She threaded her fingers in his dark, wavy hair that Axel had harassed him all week was too long.
“I’d enjoy a dance, Anders. And will even admit to wanting a night.” She stood on tiptoe and guided his head down to hers.
She fused their mouths and lit him on fire. His skin felt too tight and he slid his hands around her body, forcing himself to not crush her to him or grab anything R rated at his brothers’ weddings in a town where everyone knew him.
Her lips moved expertly under his, her tongue played with his inner lip, her teeth nibbled his bottom lip enough to sting—and his heart nearly jerked out of his chest. One kiss from her and his cock swelled so eagerly against his zipper it was painful.
Dynamite.
C4.
Grenade.
Rocket launcher.
Didn’t matter the analogy. Whiskey was an explosive combination of woman. Dangerous. And Anders needed her.
She broke the kiss, and his mouth chased hers. She pressed her fingers against his lips.
“But if we’re talking my needs, Anders Wolf, I need freedom.”
Chapter Two
Mid-September
Tinsley Underhill parked her Ducati near the rear of the arena where it would be safe and still provide a quick exit when she’d said what she had to say.
She sucked in a deep breath, trying to slow her pounding heart and her sickly swirling stomach.
The Dallas AEBR show was sold out, and Tinsley could hear the massive and enthusiastic crowd chanting the name of the next bull rider who was riding in the finals tonight: Kane Wilder. She hadn’t come to see him. Her business was with Anders Wolf, only after his ride.
Nerves she’d thought she’d banished five years ago when she’d walked out of her old life jangled awake.
She gnawed on her bottom lip and wiped her damp palms on her leathers.
No. She was stronger than this.
She breathed in deeply through her nose, held it for a count of ten and then breathed steadily out.
She hated this. Hated it! No longer in total control of her life, her career, her feelings, her thoughts or her body. And her future? Out the door into the vast unknowable.
She remembered what she’d told Anders at his brothers’ wedding before she’d given in to the temptation he’d effortlessly wielded.
Yeah, she’d wanted him.
But I need freedom.
Ironic, and not in a song way she could laugh about over drinks with friends she no longer had.
For five years she’d reigned supreme, and she’d reveled in her control. She’d found happiness, pride and a contentment she’d never once imagined growing up. She pulled off her helmet, strapped it over a handlebar and put her leather gloves inside it. This wouldn’t take long. It was an obligatory announcement.
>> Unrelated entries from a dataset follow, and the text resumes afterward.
Lemma row_cmp_not_gt (x y : Row) : row_cmp x y <> Gt -> score x <= score y.
Proof.
  unfold row_cmp; destruct (Nat.compare (score x) (score y)) eqn:E; intros H.
  - apply Nat.compare_eq in E; lia.
  - apply Nat.compare_lt_iff in E; lia.
  - contradiction.
Qed.

Lemma row_cmp_antisym (x y : Row) : row_cmp x y = Gt -> row_cmp y x <> Gt.
Proof.
  unfold row_cmp, localeCompare.
  rewrite Nat.compare_antisym, String.compare_antisym.
  destruct (Nat.compare (score y) (score x)), (String.compare (candidate y) (candidate x));
    simpl; discriminate.
Qed.

Lemma mk_row_score (nq c : string) :
  score (mk_row nq c) = row_group (mk_row nq c) * 100 + distance (mk_row nq c).
Proof. reflexivity. Qed.

Lemma in_firstn {A} (k : nat) (l : list A) (x : A) : In x (firstn k l) -> In x l.
Proof.
  revert k; induction l as [|y l IH]; intros k; destruct k; simpl; try tauto.
  intros [H|H]; [left; exact H|right; apply (IH k); exact H].
Qed.

(** C6: the packed score [100 * group + distance] does not order by
    (group, distance) once a distance reaches 100: a prefix match (group 0)
    at distance 102 is ranked after a substring match (group 1) at
    distance 1, both being eligible. *)
Lemma rankCandidates_not_lexicographic :
  rankCandidates "ab" [long_prefix_candidate; "xab"] 4 = ["xab"; long_prefix_candidate] /\
  row_group (mk_row "ab" long_prefix_candidate) = 0 /\
  distance (mk_row "ab" long_prefix_candidate) = 102 /\
  row_group (mk_row "ab" "xab") = 1 /\
  distance (mk_row "ab" "xab") = 1 /\
  score (mk_row "ab" long_prefix_candidate) = 102 /\
  score (mk_row "ab" "xab") = 101.
Proof. vm_compute; repeat split. Qed.

(** C5: the distance between "hlep" and "help" is 2 (a transposition
    costs two unit edits), not 1; and a vocabulary holding a closer
    candidate ranks that one first. *)
Lemma hlep_distance_two :
  levenshteinDistance "hlep" "help" = 2 /\
  rankCandidates "hlep" ["help"; "hlepx"] 4 = ["hlepx"; "help"].
Proof. vm_compute; split; reflexivity. Qed.

(** C5 (as the code has it): for "hlep" the threshold is 2, "help" is at
    distance 2 and so eligible, and against the shell's command vocabulary
    it is ranked first. *)
Theorem hlep_ranks_help_first :
  getMaxEditDistance (String.length (normalize_query "hlep")) = 2 /\
  levenshteinDistance "hlep" "help" = 2 /\
  eligible 2 (mk_row "hlep" "help") = true /\
  hd_error (rankCandidates "hlep" Exec.AUTOCOMPLETE_COMMANDS 4) = Some "help".
Proof. vm_compute; repeat split. Qed.

End FuzzyFacts.

(** ** The dispatcher *)

Module ExecFacts.
Import JS FS Path Fuzzy Render Session Exec Props.

Definition is_error_action (a : Action) : bool :=
  match a with ADD_HISTORY i => ItemType_eqb (item_type i) Error | _ => false end.

(** The component state an error leaves alone. *)
Definition ui_frame (u u' : UI) : Prop :=
  helpWizardStep u' = helpWizardStep u /\ helpWizardSeen u' = helpWizardSeen u /\
  lastOpenedFilePath u' = lastOpenedFilePath u.

Ltac split_branches :=
  repeat match goal with
         | |- context [match ?x with _ => _ end] => destruct x
         | |- context [if ?b then _ else _] => destruct b
         end.

Lemma runTree_single root cwd args : exists a, runTree root cwd args = [a].
Proof. unfold runTree; split_branches; eexists; reflexivity. Qed.

Lemma runCd_single root cwd args : exists a, runCd root cwd args = [a].
Proof. unfold runCd; split_branches; eexists; reflexivity. Qed.

Lemma runCat_single root cwd args : exists a, runCat root cwd args = [a].
Proof. unfold runCat; split_branches; eexists; reflexivity. Qed.

Lemma runLs_single root cwd : exists a, runLs root cwd = [a].
Proof. unfold runLs; split_branches; eexists; reflexivity. Qed.

Lemma runSearch_single root args : exists a, runSearch root args = [a].
Proof. unfold runSearch; split_branches; eexists; reflexivity. Qed.

Lemma runOpen_shape root cwd args u :
  exists a, fst (runOpen root cwd args u) = [a] /\
    (is_error_action a = true -> snd (runOpen root cwd args u) = u) /\
    helpWizardStep (snd (runOpen root cwd args u)) = helpWizardStep u /\
    helpWizardSeen (snd (runOpen root cwd args u)) = helpWizardSeen u.
Proof.
  unfold runOpen; split_branches; eexists; simpl;
    (split; [reflexivity|split; [try discriminate; reflexivity|split; reflexivity]]).
Qed.
(** * csv2xlsx: sheet titles, dialect choice, file discovery, workbook building

    A shallow embedding of [csv2xlsx.py] and the properties of its
    functions.

    - Python [str] values are Rocq strings whose characters stand for the
      code points below 256; Python integers are [Z] or [N]; the
      used-names [set] is a [gset string].
    - [os.path] is the POSIX one.
    - The [csv] module, openpyxl and the file system are a [world]: a
      record of what their calls return or raise.
    - Statements are functions on a state that holds the workbook, the
      used names and the trace of the events performed; an exception is
      an outcome, and [try]/[except] is a combinator.
    - A generator is its suspended body, so that what a call performs and
      what the first request for a value performs are told apart. *)

From Stdlib Require Import Ascii ZArith.
From stdpp Require Import gmap strings list pretty sorting.

Local Open Scope string_scope.
Local Open Scope list_scope.
Local Open Scope nat_scope.

(** ** Python string primitives *)

Module PyStr.

Definition chars (s : string) : list ascii := String.list_ascii_of_string s.

Fixpoint map (f : ascii → ascii) (s : string) : string :=
  match s with
  | "" => ""
  | String c s' => String (f c) (map f s')
  end.

Fixpoint take (n : nat) (s : string) : string :=
  match n, s with
  | S n', String c s' => String c (take n' s')
  | _, _ => ""
  end.

Fixpoint drop (n : nat) (s : string) : string :=
  match n, s with
  | S n', String _ s' => drop n' s'
  | _, _ => s
  end.

(** [s[:n]]: a negative stop counts from the end and is clamped at 0. *)
Definition slice_to (s : string) (n : Z) : string :=
  if (0 <=? n)%Z then take (Z.to_nat n) s
  else take (Z.to_nat (Z.of_nat (String.length s) + n)) s.

(** [s[n:]] for a non-negative start. *)
Definition slice_from (s : string) (n : Z) : string := drop (Z.to_nat n) s.

(** [str.isspace] on one character: the white space below code point 256. *)
Definition isspace (c : ascii) : bool :=
  let n := N_of_ascii c in
  ((9 <=? n) && (n <=? 13) || (28 <=? n) && (n <=? 32)
   || (n =? 133) || (n =? 160))%N.

(** [str.lstrip] and [str.rstrip], for the characters [P] accepts. *)
Fixpoint lstrip_by (P : ascii → bool) (s : string) : string :=
  match s with
  | "" => ""
  | String c s' => if P c then lstrip_by P s' else s
  end.

Fixpoint rstrip_by (P : ascii → bool) (s : string) : string :=
  match s with
  | "" => ""
  | String c s' =>
      match rstrip_by P s' with
      | "" => if P c then "" else String c ""
      | r => String c r
      end
  end.

(** [s.strip()] *)
Definition strip (s : string) : string := rstrip_by isspace (lstrip_by isspace s).

(** [s.rfind(c)]: the highest index of [c], or -1. *)
Fixpoint rfind (c : ascii) (s : string) : Z :=
  match s with
  | "" => -1
  | String a s' =>
      let r := rfind c s' in
      if (0 <=? r)%Z then (r + 1)%Z
      else if decide (a = c) then 0%Z else (-1)%Z
  end.

(** [c.lower()] on the code points below 256. *)
Definition lower_char (c : ascii) : ascii :=
  let n := N_of_ascii c in
  if ((65 <=? n) && (n <=? 90)
      || (192 <=? n) && (n <=? 222) && negb (n =? 215))%N
  then ascii_of_N (n + 32) else c.

Definition lower (s : string) : string := map lower_char s.

Definition endswith (s suf : string) : bool :=
  bool_decide ((String.length suf ≤ String.length s)%nat
               ∧ drop (String.length s - String.length suf) s = suf).

Definition startswith (s pre : string) : bool :=
  bool_decide (take (String.length pre) s = pre).

(** [str(n)] for a non-negative integer. *)
Definition str (n : N) : string := pretty n.

End PyStr.

(** ** [os.path] on POSIX *)

Module OsPath.

Definition sep : ascii := "/"%char.
Definition extsep : ascii := "."%char.

(** The loop of [genericpath._splitext] that skips leading dots:
    [n] is [dotIndex - filenameIndex]; the answer is [true] when a
    character other than the dot is met before [dotIndex]. *)
Fixpoint has_stem (p : string) (filenameIndex n : nat) : bool :=
  match n with
  | 0 => false
  | S n' =>
      match String.get filenameIndex p with
      | Some c =>
          if decide (c = extsep) then has_stem p (S filenameIndex) n'
          else true
      | None => true
      end
  end.

Definition splitext (p : string) : string * string :=
  let sepIndex := PyStr.rfind sep p in
  let dotIndex := PyStr.rfind extsep p in
  if (sepIndex <? dotIndex)%Z
     && has_stem p (Z.to_nat (sepIndex + 1)) (Z.to_nat (dotIndex - (sepIndex + 1)))
  then (PyStr.slice_to p dotIndex, PyStr.slice_from p dotIndex)
  else (p, "").

Definition basename (p : string) : string :=
  PyStr.slice_from p (PyStr.rfind sep p + 1).

(** [os.path.join(a, b)] with one component. *)
Definition join (a b : string) : string :=
  if PyStr.startswith b "/" then b
  else if bool_decide (a = "") || PyStr.endswith a "/" then a +:+ b
  else a +:+ "/" +:+ b.

(** [os.path.dirname(p)] *)
Definition dirname (p : string) : string :=
  let i := (PyStr.rfind sep p + 1)%Z in
  let head := PyStr.slice_to p i in
  if bool_decide (head ≠ "")
     && negb (bool_decide (PyStr.lstrip_by (λ c, bool_decide (c = sep)) head = ""))
  then PyStr.rstrip_by (λ c, bool_decide (c = sep)) head
  else head.

End OsPath.

(** ** The sheet-name sanitizer *)

Definition ILLEGAL_SHEET_CHARS : gset ascii :=
  list_to_set ["["; "]"; ":"; "*"; "?"; "/"; "\"; "'"]%char.

Definition MAX_SHEET_LEN : Z := 31.

Definition replace_illegal (ch : ascii) : ascii :=
  if decide (ch ∈ ILLEGAL_SHEET_CHARS) then "_"%char else ch.

(** [sys.maxsize]: no Python container has more members than this. *)
Definition PY_SSIZE_T_MAX : N := 2 ^ 63 - 1.

(** Lines 13 to 17: the illegal characters are replaced, the white space
    is stripped, the empty name becomes [Sheet], and the limit is applied. *)
Definition clean_name (name : string) : string :=
  let name := PyStr.map replace_illegal name in
  let name := if decide (PyStr.strip name = "") then "Sheet" else PyStr.strip name in
  PyStr.slice_to name MAX_SHEET_LEN.

(** The name before the uniqueness loop: the extension is dropped first. *)
Definition sheet_base (name : string) : string :=
  clean_name (OsPath.splitext name).1.

(** The candidate computed in the body of the loop for one value of the
    counter. *)
Definition suffixed (base : string) (counter : N) : string :=
  let suffix := "_" +:+ PyStr.str counter in
  let max_base_len := (MAX_SHEET_LEN - Z.of_nat (String.length suffix))%Z in
  PyStr.slice_to base max_base_len +:+ suffix.

(** [while candidate in used_names]: one unit of fuel per test of the
    condition. *)
Fixpoint uniquify (fuel : nat) (used_names : gset string) (base candidate : string)
    (counter : N) : option string :=
  match fuel with
  | O => None
  | S fuel' =>
      if decide (candidate ∈ used_names)
      then uniquify fuel' used_names base (suffixed base counter) (counter + 1)
      else Some candidate
  end.

(** The title and the set after [used_names.add(candidate)].  The loop is
    run with two more tests than the set has members, which is always
    enough (see [sanitize_sheet_name_total]). *)
Definition sanitize_sheet_name (name : string) (used_names : gset string)
    : option (string * gset string) :=
  let base := sheet_base name in
  candidate ← uniquify (size used_names + 2) used_names base base 1;
  Some (candidate, {[candidate]} ∪ used_names).


(** ** Exceptions, outcomes and the events a run performs *)

(** An instance of a subclass of [Exception]: its class and its message. *)
Inductive exn := Exception (kind message : string).

Inductive outcome (A : Type) :=
  | Returned (a : A)
  | Raised (e : exn).
Arguments Returned {A} a.
Arguments Raised {A} e.

Definition row := list string.

Inductive event :=
  | EvSniff (sample_text : string)
  | EvOpen (path mode : string)
  | EvCreateSheet (title : string)
  | EvAppend (sheet : nat) (r : row)
  | EvPrint (line : string)
  | EvMakedirs (dir : string)
  | EvSave (path : string).

(** ** CSV dialects *)

Record dialect := {
  delimiter : string;
  quotechar : string;
  doublequote : bool;
  skipinitialspace : bool
}.

(** [csv.excel] *)
Definition excel : dialect :=
  {| delimiter := ","; quotechar := String "034"%char "";
     doublequote := true; skipinitialspace := false |}.

(** A directory tree: what [os.listdir] and [os.walk] see. *)
#[warnings="-register-all"]
Inductive node :=
  | File
  | Dir (entries : list (string * node)).

(** ** The world outside the program

    The standard library, openpyxl and the file system, as far as the
    program calls them. *)
Record world := {
  (** [bytes.decode("utf-8", errors="ignore")] *)
  decode_ignore : list Byte.byte → string;
  (** [csv.Sniffer().sniff(text, delimiters)]: a dialect or an exception *)
  Sniffer_sniff : string → list string → exn + dialect;
  (** creating a dialect validates it: the exception for a delimiter that
      is not a string of one character, and the exception, when there is
      one, for a delimiter of one character *)
  bad_delimiter : string → exn;
  delimiter_error : ascii → option exn;
  (** [open(path, "rb")] and the bytes of the file *)
  read_binary : string → exn + list Byte.byte;
  (** [open(path, "r", newline="", encoding=encoding, errors="replace")] *)
  open_text : string → string → exn + string;
  (** [csv.reader(f, dialect)]: the rows it yields, and the exception
      that ends the iteration when there is one *)
  csv_reader : string → dialect → list row * option exn;
  (** the exception [ws.append(row)] raises for a row, when it does *)
  append_error : row → option exn;
  (** the directory the run reads *)
  tree : node;
  abspath : string → string;
  makedirs_error : string → option exn;
  save_error : string → option exn
}.

(** ** The dialect sniffer *)

Definition dq : string := String "034"%char "".
Definition tab : string := String "009"%char "".

(** [class SimpleDialect(csv.excel): delimiter = provided_delimiter]
    followed by [SimpleDialect()]: creating the instance validates it, and
    the delimiter must be a string of one character; the other attributes
    are those of [csv.excel]. *)
Definition SimpleDialect (w : world) (provided_delimiter : string) : outcome dialect :=
  match provided_delimiter with
  | String c "" =>
      match delimiter_error w c with
      | Some e => Raised e
      | None =>
          Returned {| delimiter := provided_delimiter; quotechar := quotechar excel;
                      doublequote := doublequote excel;
                      skipinitialspace := skipinitialspace excel |}
      end
  | _ => Raised (bad_delimiter w provided_delimiter)
  end.

(** [if provided_delimiter:] on [None] or a string *)
Definition truthy (provided_delimiter : option string) : option string :=
  match provided_delimiter with
  | Some "" | None => None
  | Some d => Some d
  end.

(** The events are the calls of the sniffer; the outcome is what the
    caller gets. *)
Definition sniff_dialect (w : world) (sample_bytes : list Byte.byte)
    (provided_delimiter : option string) : list event * outcome dialect :=
  match truthy provided_delimiter with
  | Some d => ([], SimpleDialect w d)
  | None =>
      let sample_text := decode_ignore w sample_bytes in
      ([EvSniff sample_text],
       match Sniffer_sniff w sample_text [","; ";"; tab; "|"] with
       | inr dialect => Returned dialect
       | inl _ => Returned excel
       end)
  end.

(** ** The file discoverer *)

Definition is_dir (n : node) : bool :=
  match n with Dir _ => true | File => false end.

(** [os.listdir(path)] *)
Definition listdir (n : node) : outcome (list string) :=
  match n with
  | Dir entries => Returned (entries.*1)
  | File => Raised (Exception "NotADirectoryError" "Not a directory")
  end.

(** [os.walk(top)], top down: the triples [(root, dirnames, filenames)]. *)
Fixpoint walk (top : string) (n : node) : list (string * list string * list string) :=
  match n with
  | File => []
  | Dir entries =>
      (top,
       (List.filter (λ e, is_dir e.2) entries).*1,
       (List.filter (λ e, negb (is_dir e.2)) entries).*1)
      :: flat_map (λ e, match e.2 with
                        | Dir _ => walk (OsPath.join top e.1) e.2
                        | File => []
                        end) entries
  end.

(** [fn.lower().endswith(".csv")] *)
Definition is_csv (fn : string) : bool := PyStr.endswith (PyStr.lower fn) ".csv".

(** The sort key: [os.path.basename(p).lower()]. *)
Definition sort_key (p : string) : string := PyStr.lower (OsPath.basename p).

(** [sorted(files, key=key)]: the sort is stable, so the result is the
    one of inserting each element before the first element after it whose
    key is not smaller. *)
Fixpoint insert_sorted (key : string → string) (x : string) (l : list string) : list string :=
  match l with
  | [] => [x]
  | y :: l' =>
      if String.leb (key x) (key y) then x :: y :: l'
      else y :: insert_sorted key x l'
  end.

Definition sorted (key : string → string) (l : list string) : list string :=
  foldr (insert_sorted key) [] l.

Definition csv_under (root : string) (filenames : list string) : list string :=
  OsPath.join root <$> List.filter is_csv filenames.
Then she pulled out her elastic holding her hair in the long, low ponytail and finger combed her copper tresses. She mocked her vanity, but somehow even in this extreme, appearances mattered—a little. She looked in the small mirror on her bike.
On second thought, she’d pull her hair back in a high, swinging ponytail. She needed more than a little sass about now.
She gulped in another deep breath of the still-warm Dallas night air. And then another.
Until she went inside, she still had her secret and her job.
Until she went inside, she could still pretend she was free.
Hesitating was cowardly, and she wasn’t going to play the accommodating, good girl anymore.
Tinsley unzipped her cropped, rust-colored leather jacket and jerked opened the vendor door.
She heard Kane’s song. The announcer’s resonant tones and the roar of approval of the crowd. She’d been representing Cowboy Wolf Whiskey for more than a year now, first in Portland, Oregon, and then traveling around with the tour as the distillery was a sponsor. She’d also hit up local distributors, bars and liquor stores while on the road to sell whiskey and other Four Wolf spirits.
She’d loved the job. Loved the life and had blown the door off sales.
She’d never seen a cowboy in her life until the tour—and a bull rider? Not on her radar. Now she counted many as friendly acquaintances, and Kane was one of the nicest and best riders.
By the sound of the bell and the wild cheering, Kane had stuck his eight seconds.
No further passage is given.